Published: January, 13 2019

 

Cancer survivors are at risk for many unique oral health concerns. Understanding potential oral side effects of cancer treatments, such as Osteonecrosis of the Jaw, is a tremendous asset to both medical and dental professionals, enabling a team approach to provide well-rounded care, maintain quality-of-life and encourage successful outcomes.

What is MRONJ?

MRONJ, formerly known as bisphosphonate-related osteonecrosis of the jaw (BRONJ), is a rare but potentially serious condition that can occur as a side effect from certain medications.
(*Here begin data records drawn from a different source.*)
(** The loop over the characters: [k] of them are written. *)

Lemma write_loop_ok live N okb buf s : port_ok (prt s) -> calm_sched (sched s) -> connected s ->
  (live = true -> okb = true /\ quiet s /\ prompt (sched s) /\ (8 * length buf <= length (sched s))%nat) ->
  wpl live (write_loop handle N okb buf) (fun ret s' => exists k extra,
    step (expand (tc_oflag (d s)) (take k buf) ++ extra) [] s s' /\
    (k = length buf /\ ret = N /\ extra = [] \/
     live = false /\ (k < length buf)%nat /\ (extra = [] \/ extra = [CR] /\ has (tc_oflag (d s)) OPOST = true) /\
       let left := Z.of_nat (length buf - k) in
       exists e, given_up e /\ ret = if left <? N then N - left else e) /\
    (live = true -> quiet s' /\ (length (sched s) <= length (sched s') + 8 * length buf)%nat)) s.
Proof using Hlow.
  revert s. induction buf as [|ch buf IH]; intros s Hp Hc Hcon Hlive; cbn [write_loop].
  { apply wpl_ret. exists 0%nat, []. split_and!; [|by left|intros Ht; destruct (Hlive Ht) as (_ & ? & _); split; [done|lia]].
    apply (flows_step s s []); [by apply flows_refl|done]. }
  apply wpl_bind. eapply wpl_mono; [apply (cooked_ok live s ch okb Hp Hc Hcon)|].
  { intros Ht. destruct (Hlive Ht) as (? & ? & ? & Hlen). simpl in Hlen. split_and!; [done..|lia]. }
  intros ret s1 [[[-> S1]|(-> & Hret & extra & Hex & S1)] HL].
  - change (OK <? 0) with false. cbn iota. pose proof (step_oflag _ _ _ _ S1) as Eof.
    eapply wpl_mono; [apply IH; [by eapply step_port_ok|by eapply step_calm|by eapply step_connected|]|].
    { intros Ht. destruct (Hlive Ht) as (? & ? & ? & Hlen), (HL Ht) as [? ?]. simpl in Hlen.
      split_and!; [done|done|by eapply step_prompt|lia]. }
    cbn beta. rewrite Eof. intros ret s2 (k & extra & S2 & HR & HL2). exists (S k), extra.
    split_and!; [| |intros Ht; destruct (HL Ht), (HL2 Ht); split; [done|simpl; lia]].
    + cbn [take expand mbind list_bind]. rewrite <- (assoc_L (++)). exact (step_trans _ _ [] [] _ _ _ S1 S2).
    + destruct HR as [(-> & -> & ->)|(? & Hk & Hex & e & He & ->)]; [by left|right]. split_and!; [done|simpl; lia|done|].
      exists e. split; [done|]. by replace (length (ch :: buf) - S k)%nat with (length buf - k)%nat by (simpl; lia).
  - assert (E0 : (ret <? 0) = true) by (destruct Hret as [-> | ->]; done). rewrite E0. apply wpl_ret.
    exists 0%nat, extra. split_and!; [done|right|done]. split_and!; [done|simpl; lia|done|]. exists ret. split; [done|].
    by rewrite Nat.sub_0_r.
Qed.

(** *** Locks *)

Definition is_lock (r : semref) : Prop := r = XMIT_SEM \/ r = RECV_SEM.

Lemma lock_passed r v p : is_lock r -> port_ok p -> passed [] [] p (set_serdev (sem_set r v (serdev p)) p).
Proof.
  intros Hr [[[A1 A2 A3 A4] [B1 B2 B3 B4] C D1 D2] Hi].
  destruct Hr as [-> | ->]; (constructor; [split; [constructor; try done; by constructor|done]|done|
    unfold stream; by rewrite app_nil_r|exists []; unfold inflow; by rewrite !app_nil_r]).
Qed.

Lemma lock_ok live r s : is_lock r -> sem_get r (d s) = 1 ->
  wpl live (uart_takesem handle r true) (fun ret s' => ret = OK /\
    s' = set_prt (set_serdev (sem_set r 0 (d s)) (prt s)) s) s.
Proof.
  intros Hr Hs. unfold uart_takesem. apply wpl_bind, wpl_get. destruct (sched s); cbn [take_loop];
    apply wpl_bind, wpl_gets; fold (d s); rewrite Hs; cbn [Z.ltb Z.compare];
    by apply wpl_bind, wpl_zoom, wpl_zoom, wpl_modify, wpl_ret.
Qed.

Lemma unlock_ok live r s (Q : unit -> sys P E -> Prop) : 
  Q tt (set_prt (set_serdev (sem_set r (sem_get r (d s) + 1) (d s)) (prt s)) s) -> wpl live (uart_givesem r) Q s.
Proof. intros HQ. apply wpl_zoom, wpl_zoom, wpl_modify. exact HQ. Qed.

(** A call between taking and giving a lock. *)

Lemma locked_step r w raw s s' : is_lock r -> port_ok (prt s) -> sem_get r (d s) = 1 ->
  step w raw (set_prt (set_serdev (sem_set r 0 (d s)) (prt s)) s) s' ->
  step w raw s (set_prt (set_serdev (sem_set r (sem_get r (d s') + 1) (d s')) (prt s')) s').
Proof.
  intros Hr Hp Hs [A [B C] D]. pose proof (lock_passed r 0 (prt s) Hr Hp) as L0.
  pose proof (lock_passed r (sem_get r (d s') + 1) (prt s') Hr (ps_ok _ _ _ _ A)) as L1.
  constructor; [|destruct Hr as [-> | ->]; unfold d in *; cbn in *; split; lia|done].
  pose proof (passed_trans _ _ _ _ _ _ _ (passed_trans _ _ _ _ _ _ _ L0 A) L1) as H.
  by rewrite !app_nil_r in H.
Qed.

Definition written (live : bool) (buf : list Z) (s : sys P E) (ret : Z) (s' : sys P E) : Prop :=
  exists extra,
    (0 <= ret <= Z.of_nat (length buf) /\ step (expand (tc_oflag (d s)) (take (Z.to_nat ret) buf) ++ extra) [] s s' \/
     given_up ret /\ step extra [] s s') /\
    (extra = [] \/ extra = [CR] /\ has (tc_oflag (d s)) OPOST = true /\ ret < Z.of_nat (length buf)) /\
    (live = true -> ret = Z.of_nat (length buf) /\ quiet s' /\ (length (sched s) <= length (sched s') + 8 * length buf)%nat) /\
    (queue (xmit (d s')) = [] \/ busy (priv (prt s'))).

Lemma step_moves w raw s s' p : step w raw s s' -> port_ok p -> moves (prt s') p -> step w raw s (set_prt p s').
Proof.
  intros H Hp M. assert (S1 : step [] [] s' (set_prt p s')).
  { apply (flows_step s' (set_prt p s') []); [by apply moves_flows|done]. }
  pose proof (step_trans _ _ _ _ _ _ _ H S1) as H'. by rewrite !app_nil_r in H'.
Qed.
Both medical and dental professionals must be aware of the role that each of these medications plays in the treatment of cancers, along with the necessity for patient education and preventive oral care.

What medications put one at risk for Osteonecrosis of the Jaw and how do they work?

According to the American Association of Oral and Maxillofacial Surgeons (AAOMS) Position Paper, Medication-Related Osteonecrosis of the Jaw—2014 Update (2), medications related to developing Osteonecrosis of the Jaw include:

  • Bone Resorptive Inhibitors
    • Bisphosphonates
    • Denosumab
  •  Sunitinib
  •  Bevacizumab

Bone Resorptive Inhibitors (BRIs)

 

Despite a different mechanism of action for bisphosphonates and denosumab, both are typically used in the treatment of osteoporosis and osteopenia to slow down or prevent loss of bone mineral density. Certain cancers and their treatments can leave the patient at increased risk for bone loss and conditions such as hypercalcemia, and skeletal related events (SRE). Examples of SREs include bone pain, fractures and spinal compressions.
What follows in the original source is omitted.